REQUIRED WORK: Go to the line below containing "two fields of" and print exactly from there through the line containing "(fst (begin (1 # 1000) [example_file_0ns]", both included. Print nothing else.

═══ EXERCISE INPUT ═══

(** C2. [begin] never completes: it ends in an exception for every list of
    files and every choice of flags.  On a valid file with both flags
    false the exception is the NameError of the name [read_temperature],
    raised after [data], [posix_time], [datetime] and [trigger] have been
    assigned and before [station_id], [dtms], [run_number] and [nevts]
    are. *)
Theorem begin_raises_NameError :
  (forall mV noise_files read_temperatures read_power self,
      exists e,
        snd (begin mV noise_files read_temperatures read_power self)
        = Raise e)
  /\ (forall mV,
         begin mV [example_file] false false new_importer
         = ({| self_data := Some {| dim1 := 1; dim2 := 1;
                                    rows := [[[1%Q]]] |};
               self_posix_time := Some [10%Z];
               self_datetime := Some [Datetime64_s 10];
               self_trigger := Some [2%Z];
               self_temperature := None; self_power := None;
               self_station_id := None; self_dtms := None;
               self_run_number := None; self_nevts := None |},
            Raise (NameError "read_temperature"))).
Proof.
  split.
  - intros. apply begin_always_raises.
  - intros mV. reflexivity.
Qed.

(** C3. With [read_power] the attribute [power] is never assigned: the
    call [_read_power_curve(nf_uproot, event_times_file)] binds the event
    times to [val], so that the name of the branch cannot be built and
    the call raises; on a valid file [begin] ends in a TypeError before
    any attribute is assigned. *)
Theorem begin_read_power_raises :
  (forall mV nf times interpolation_times,
      exists e, _read_power_curve mV nf (AArray times) interpolation_times
                = Raise e)
  /\ (forall mV noise_files read_temperatures self,
         self_power (fst (begin mV noise_files read_temperatures true self))
         = self_power self)
  /\ (forall mV,
         begin mV [example_file] false true new_importer
         = (new_importer, Raise TypeError)).
Proof.
  split; [|split].
  - intros. apply read_power_curve_of_array.
  - intros. apply (begin_leaves_unassigned mV noise_files
                     read_temperatures true self).
  - intros mV. reflexivity.
Qed.

(** C8, as stated, fails: the posix time of an event does not combine the
    two fields of its timestamp.  An event at 10 s + 500000000 ns and an
    event at 10 s + 0 ns both get the posix time 10, which is not the
    combined timestamp 10.5 s. *)
Lemma posix_time_drops_nanoseconds :
  self_posix_time
    (fst (begin (1 # 1000) [example_file] false false new_importer))
  = Some [10%Z]
  /\ self_posix_time
       (fst (begin (1 # 1000) [example_file_0ns] false false new_importer))
     = Some [10%Z]
  /\ ~ (inject_Z 10 == combined_timestamp 10 500000000)%Q.
Proof.
  split; [reflexivity|]. split; [reflexivity|].
  intros H. vm_compute in H. discriminate H.
Qed.

(** C8, amended. Whenever [begin] assigns [posix_time], the posix time of
    every event is the first decoded element of its timestamp, the
    seconds (the nanoseconds are not used), in file order and entry order;
    [datetime] is that number of seconds as a calendar time of one-second
    resolution. *)
Theorem posix_time_is_seconds (mV : Q) (noise_files : list noise_file)
    (read_temperatures read_power : bool) (posix_time : list Z) :
  self_posix_time
    (fst (begin mV noise_files read_temperatures read_power new_importer))
  = Some posix_time ->
  posix_time
  = concat (map (fun nf => map seconds (file_entries nf)) noise_files)
  /\ self_datetime
       (fst (begin mV noise_files read_temperatures read_power new_importer))
     = Some (map Datetime64_s posix_time)
  /\ Forall (fun nf => Forall (fun e => fTime e <> []) (file_entries nf))
            noise_files
  /\ (forall e t_s t_ns, fTime e = [t_s; t_ns] -> seconds e = t_s).
Proof.
  unfold begin, bindM, lift.
  destruct (begin_loop mV read_temperatures read_power noise_files
              empty_accumulators) as [acc|] eqn:Hloop; [|discriminate].
  apply begin_loop_posix_times in Hloop. destruct Hloop as [Hp Hne].
  cbn [acc_posix_times empty_accumulators app] in Hp.
  destruct (concatenate3 (acc_data acc)); [|discriminate].
  cbn [set_data].
  destruct (concatenate (acc_posix_times acc)) as [pt|] eqn:Hc;
    [|discriminate].
  cbn [set_posix_time getattr self_posix_time set_datetime].
  assert (pt = concat (acc_posix_times acc)) as Hpt.
  { unfold concatenate in Hc. destruct (acc_posix_times acc);
      [discriminate | now injection Hc as <-]. }
  destruct (concatenate (acc_trigger acc)).
  - cbn [set_trigger]. rewrite load_read_temperature.
    cbn [fst self_posix_time self_datetime].
    intros H; injection H as <-. rewrite Hpt, Hp.
    repeat split; auto.
    intros ent t_s t_ns Hent. unfold seconds. now rewrite Hent.
  - cbn [fst self_posix_time self_datetime].
    intros H; injection H as <-. rewrite Hpt, Hp.
    repeat split; auto.
    intros ent t_s t_ns Hent. unfold seconds. now rewrite Hent.
Qed.

Lemma posix_time_is_seconds_witness :
  [10%Z] = concat (map (fun nf => map seconds (file_entries nf))
                       [example_file])
  /\ self_datetime
       (fst (begin (1 # 1000) [example_file] false false new_importer))
     = Some (map Datetime64_s [10%Z])
  /\ Forall (fun nf => Forall (fun e => fTime e <> []) (file_entries nf))
            [example_file]
  /\ (forall e t_s t_ns, fTime e = [t_s; t_ns] -> seconds e = t_s).
Proof.
  apply (posix_time_is_seconds (1 # 1000) [example_file] false false
           [10%Z]).
  reflexivity.
Defined.

(** ** [run] *)

Lemma randint_0 (nevts : nat) (u : Z) :
  randint 0 (Z.of_nat nevts) u = Ok (u mod (Z.of_nat nevts + 1))%Z.
Proof.
  unfold randint, randrange, randbelow.
  replace (Z.of_nat nevts + 1 - 0)%Z with (Z.of_nat nevts + 1)%Z by lia.
  destruct (Z.ltb_spec 0 (Z.of_nat nevts + 1)); [reflexivity | lia].
Qed.

Lemma randint_0_range (nevts : nat) (u r : Z) :
  randint 0 (Z.of_nat nevts) u = Ok r -> (0 <= r <= Z.of_nat nevts)%Z.
Proof.
  rewrite randint_0. intros H; injection H as <-.
  pose proof (Z.mod_pos_bound u (Z.of_nat nevts + 1)). lia.
Qed.

Lemma randint_0_onto (nevts : nat) (r : Z) :
  (0 <= r <= Z.of_nat nevts)%Z -> randint 0 (Z.of_nat nevts) r = Ok r.
Proof.
  intros Hr. rewrite randint_0. f_equal. apply Z.mod_small. lia.
Qed.

Lemma np_getitem_in_range {A : Type} (d : A) (l : list A) (i : Z) :
  (0 <= i < Z.of_nat (length l))%Z ->
  np_getitem l i = Ok (nth (Z.to_nat i) l d).
Proof.
  intros Hi. unfold np_getitem.
  destruct (Z.ltb_spec i 0); [lia|].
  destruct (Z.leb_spec 0 i); [|lia].
  destruct (Z.ltb_spec i (Z.of_nat (length l))); [|lia].
  cbn [andb].
  destruct (nth_error l (Z.to_nat i)) as [a|] eqn:Hnth.
  - f_equal. symmetry. now apply nth_error_nth.
  - apply nth_error_None in Hnth. lia.
Qed.

Lemma np_getitem_negative {A : Type} (d : A) (l : list A) (i : Z) :
  (- Z.of_nat (length l) <= i < 0)%Z ->
  np_getitem l i = Ok (nth (Z.to_nat (Z.of_nat (length l) + i)) l d).
Proof.
  intros Hi. unfold np_getitem.
  destruct (Z.ltb_spec i 0); [|lia].
  destruct (Z.leb_spec 0 (i + Z.of_nat (length l))); [|lia].
  destruct (Z.ltb_spec (i + Z.of_nat (length l)) (Z.of_nat (length l)));
    [|lia].
  cbn [andb]. rewrite (Z.add_comm i).
  destruct (nth_error l _) as [a|] eqn:Hnth.
  - f_equal. symmetry. now apply nth_error_nth.
  - apply nth_error_None in Hnth. lia.
Qed.

Lemma np_getitem_length {A : Type} (l : list A) :
  np_getitem l (Z.of_nat (length l)) = Raise IndexError.
Proof.
  unfold np_getitem.
  destruct (Z.ltb_spec (Z.of_nat (length l)) 0); [lia|].
  destruct (Z.ltb_spec (Z.of_nat (length l)) (Z.of_nat (length l))); [lia|].
  now rewrite andb_false_r.
Qed.

Lemma Qplus_0_r_eq (x : Q) : (x + 0)%Q = x.
Proof.
  destruct x as [a b]. unfold Qplus. cbn [Qnum Qden].
  rewrite Z.mul_1_r, Z.mul_0_l, Z.add_0_r, Pos.mul_1_r. reflexivity.
Qed.

Lemma zip_with_zeros (w : list Q) :
  zip_with Qplus w (repeat 0%Q (length w)) = w.
Proof.
  induction w as [|x w IH]; [reflexivity|].
  simpl. now rewrite Qplus_0_r_eq, IH.
Qed.

Lemma length_scale (mV : Q) (w : list Q) : length (scale mV w) = length w.
Proof. apply length_map. Qed.

(** In a well-formed array the waveform of an event and channel in range
    has [dim1]-many siblings and [dim2] samples. *)
Lemma wf_event (data : ndarray3) (i : nat) :
  wf_ndarray3 data -> (i < length (rows data))%nat ->
  length (nth i (rows data) []) = dim1 data
  /\ Forall (fun w => length w = dim2 data) (nth i (rows data) []).
Proof.
  intros Hwf Hi. unfold wf_ndarray3 in Hwf. rewrite Forall_forall in Hwf.
  apply Hwf. now apply nth_In.
Qed.

Lemma wf_waveform (data : ndarray3) (i j : nat) :
  wf_ndarray3 data -> (i < length (rows data))%nat -> (j < dim1 data)%nat ->
  length (nth j (nth i (rows data) []) []) = dim2 data.
Proof.
  intros Hwf Hi Hj. destruct (wf_event data i Hwf Hi) as [Hlen Hall].
  rewrite Forall_forall in Hall. apply Hall. apply nth_In. lia.
Qed.

Section Run.

Variable mV : Q.

(** The injection itself, for an event index and a channel index that are
    in range (the channel index possibly counted from the end). *)
Lemma add_noise_in_range (data : ndarray3) (channel : Channel)
    (noise_event channel_id : Z) :
  wf_ndarray3 data ->
  length (get_trace channel) = dim2 data ->
  (0 <= noise_event < Z.of_nat (length (rows data)))%Z ->
  (0 <= channel_id < Z.of_nat (dim1 data))%Z ->
  add_noise mV data noise_event channel_id channel
  = Ok (set_trace channel
          (zip_with Qplus (scale mV (waveform data noise_event channel_id))
             (get_trace channel))
          (get_sampling_rate channel)).
Proof.
  intros Hwf Hlen Hev Hch. unfold add_noise.
  rewrite (np_getitem_in_range [] _ _ Hev). cbn [bind].
  destruct (wf_event data (Z.to_nat noise_event) Hwf) as [Hl _]; [lia|].
  rewrite (np_getitem_in_range []) by (rewrite Hl; lia). cbn [bind].
  unfold iadd. rewrite length_scale.
  fold (waveform data noise_event channel_id).
  assert (length (waveform data noise_event channel_id) = dim2 data) as Hw
    by (apply wf_waveform; auto; lia).
  rewrite Hw, Hlen, Nat.eqb_refl. reflexivity.
Qed.

End Run.

Section RunLemmas.

Variable mV : Q.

═══

ANSWER SPACE:
    two fields of its timestamp.  An event at 10 s + 500000000 ns and an
    event at 10 s + 0 ns both get the posix time 10, which is not the
    combined timestamp 10.5 s. *)
Lemma posix_time_drops_nanoseconds :
  self_posix_time
    (fst (begin (1 # 1000) [example_file] false false new_importer))
  = Some [10%Z]
  /\ self_posix_time
       (fst (begin (1 # 1000) [example_file_0ns] false false new_importer))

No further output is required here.